Action item:
How do the records below read from their first line through the line containing "unfold fetch_one in"? Write those lines out exactly.

Collected data:

--

(** Every output of a transaction that was built is among what it touches. *)
Lemma add_outputs_wf {E} l acc acc' :
  foldM (add_output (E := E)) acc l = Ok acc' →
  (∀ vout sh v, acc.2 !! vout = Some (sh, v) → sh ∈ acc.1) →
  ∀ vout sh v, acc'.2 !! vout = Some (sh, v) → sh ∈ acc'.1.
Proof.
  revert acc. induction l as [|[i out] l IH]; intros acc; cbn [foldM]; [by intros [= ->]|].
  destruct (add_output acc (i, out)) as [a| |] eqn:Ea; osimpl; [|done..].
  unfold add_output in Ea. destruct (esh_from_script _) as [sh| |]; [|done..]. injection Ea as <-.
  intros Hf Hwf. apply (IH _ Hf). intros vout sh' v'. cbn.
  intros [[_ [= <- _]]|[_ Hl]]%lookup_insert_Some; [set_solver|]. apply Hwf in Hl. set_solver.
Qed.
Lemma build_tx_wf raw info tx : build_tx raw info = Ok tx → tx_wf tx.
Proof.
  unfold build_tx. destruct (parse_tx raw) as [p| |]; [|done..]. osimpl.
  destruct (foldM _ _ _) as [[sh out]| |] eqn:Ef; [|done..]. osimpl. intros [= <-].
  unfold tx_wf. cbn. eapply (add_outputs_wf _ _ _ Ef). by intros ???.
Qed.
Lemma arrivals_wf contents tx_raw self tx : tx ∈ arrivals_of contents tx_raw self → tx_wf tx.
Proof.
  unfold arrivals_of. intros ([t i] & -> & Hin)%list_elem_of_fmap.
  rewrite sort_by_perm in Hin. apply list_elem_of_omap in Hin as (w & _ & Hf).
  unfold fetch_one in Hf. apply bind_Some in Hf as (raw & _ & Hf).
  destruct (build_tx raw w.2) as [tx| |] eqn:Eb; [|done..]. case_decide; [|done].
  injection Hf as <- _. by eapply build_tx_wf.
Qed.

(** What a poll does to the index. *)
Lemma poll_once_spec contents tx_raw cap self :
  mempool_inv self →
  all_admissible
    (foldl (λ self txid, (remove txid self).2) self
       (txids_list (dom (txs self) ∖ contents_ids contents)))
    (arrivals_of contents tx_raw self) →
  let '(self', (added, removed)) := poll_once contents tx_raw cap self in
  mempool_inv self' ∧ added = length (arrivals_of contents tx_raw self) ∧
  removed = size (dom (txs self) ∖ contents_ids contents) ∧
  ∀ t, txs self' !! t =
    match list_find (λ tx, mt_txid tx = t) (arrivals_of contents tx_raw self) with
    | Some (_, tx) => Some tx
    | None => if decide (t ∈ contents_ids contents) then txs self !! t else None
    end.
Proof.
  intros Hinv Hadm. unfold poll_once. rewrite contents_ids_eq.
  fold (contents_ids contents).
  destruct (remove_all_inv (txids_list (dom (txs self) ∖ contents_ids contents)) self Hinv)
    as [Hi Ht].
  destruct (add_arrivals_inv cap _ _ Hi Hadm) as [Hi' Ht'].
  fold (arrivals_of contents tx_raw self). split_and!; [exact Hi'| | |].
  - unfold arrivals_of. by rewrite length_fmap.
  - unfold txids_list. by rewrite (Permutation_length (merge_sort_Permutation _ _)).
  - intros t. etrans; [apply Ht'|]. destruct (list_find _ _) as [[? ?]|]; [done|].
    rewrite Ht.
    assert (∀ s : gset hash32, t ∈ txids_list s ↔ t ∈ s) as Hel.
    { intros s. unfold txids_list. by rewrite merge_sort_Permutation, elem_of_elements. }
    specialize (Hel (dom (txs self) ∖ contents_ids contents)). rewrite elem_of_difference in Hel.
    destruct (txs self !! t) as [tx|] eqn:E.
    + assert (t ∈ dom (txs self)) by (by eapply elem_of_dom_2).
      repeat case_decide; try done; tauto.
    + by repeat case_decide.
Qed.
End poll.

(** ** A script's view of the mempool *)

Section view.
Context `{HX : !Hex, TT : !TxidText}.

Definition mempool_ok (self : MempoolIndex) : Prop :=
  mempool_inv self ∧ ∀ t tx, txs self !! t = Some tx → tx_wf tx.

(** [o] is an unconfirmed output of value [v] that pays [sh]. *)
Definition unconfirmed_output (self : MempoolIndex) (sh : ElectrumScripthash) (o : OutPoint)
    (v : Z) : Prop :=
  ∃ tx, txs self !! op_txid o = Some tx ∧ outputs tx !! op_vout o = Some (sh, v).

--

Reply:
(** Every output of a transaction that was built is among what it touches. *)
Lemma add_outputs_wf {E} l acc acc' :
  foldM (add_output (E := E)) acc l = Ok acc' →
  (∀ vout sh v, acc.2 !! vout = Some (sh, v) → sh ∈ acc.1) →
  ∀ vout sh v, acc'.2 !! vout = Some (sh, v) → sh ∈ acc'.1.
Proof.
  revert acc. induction l as [|[i out] l IH]; intros acc; cbn [foldM]; [by intros [= ->]|].
  destruct (add_output acc (i, out)) as [a| |] eqn:Ea; osimpl; [|done..].
  unfold add_output in Ea. destruct (esh_from_script _) as [sh| |]; [|done..]. injection Ea as <-.
  intros Hf Hwf. apply (IH _ Hf). intros vout sh' v'. cbn.
  intros [[_ [= <- _]]|[_ Hl]]%lookup_insert_Some; [set_solver|]. apply Hwf in Hl. set_solver.
Qed.
Lemma build_tx_wf raw info tx : build_tx raw info = Ok tx → tx_wf tx.
Proof.
  unfold build_tx. destruct (parse_tx raw) as [p| |]; [|done..]. osimpl.
  destruct (foldM _ _ _) as [[sh out]| |] eqn:Ef; [|done..]. osimpl. intros [= <-].
  unfold tx_wf. cbn. eapply (add_outputs_wf _ _ _ Ef). by intros ???.
Qed.
Lemma arrivals_wf contents tx_raw self tx : tx ∈ arrivals_of contents tx_raw self → tx_wf tx.
Proof.
  unfold arrivals_of. intros ([t i] & -> & Hin)%list_elem_of_fmap.
  rewrite sort_by_perm in Hin. apply list_elem_of_omap in Hin as (w & _ & Hf).
  unfold fetch_one in Hf. apply bind_Some in Hf as (raw & _ & Hf).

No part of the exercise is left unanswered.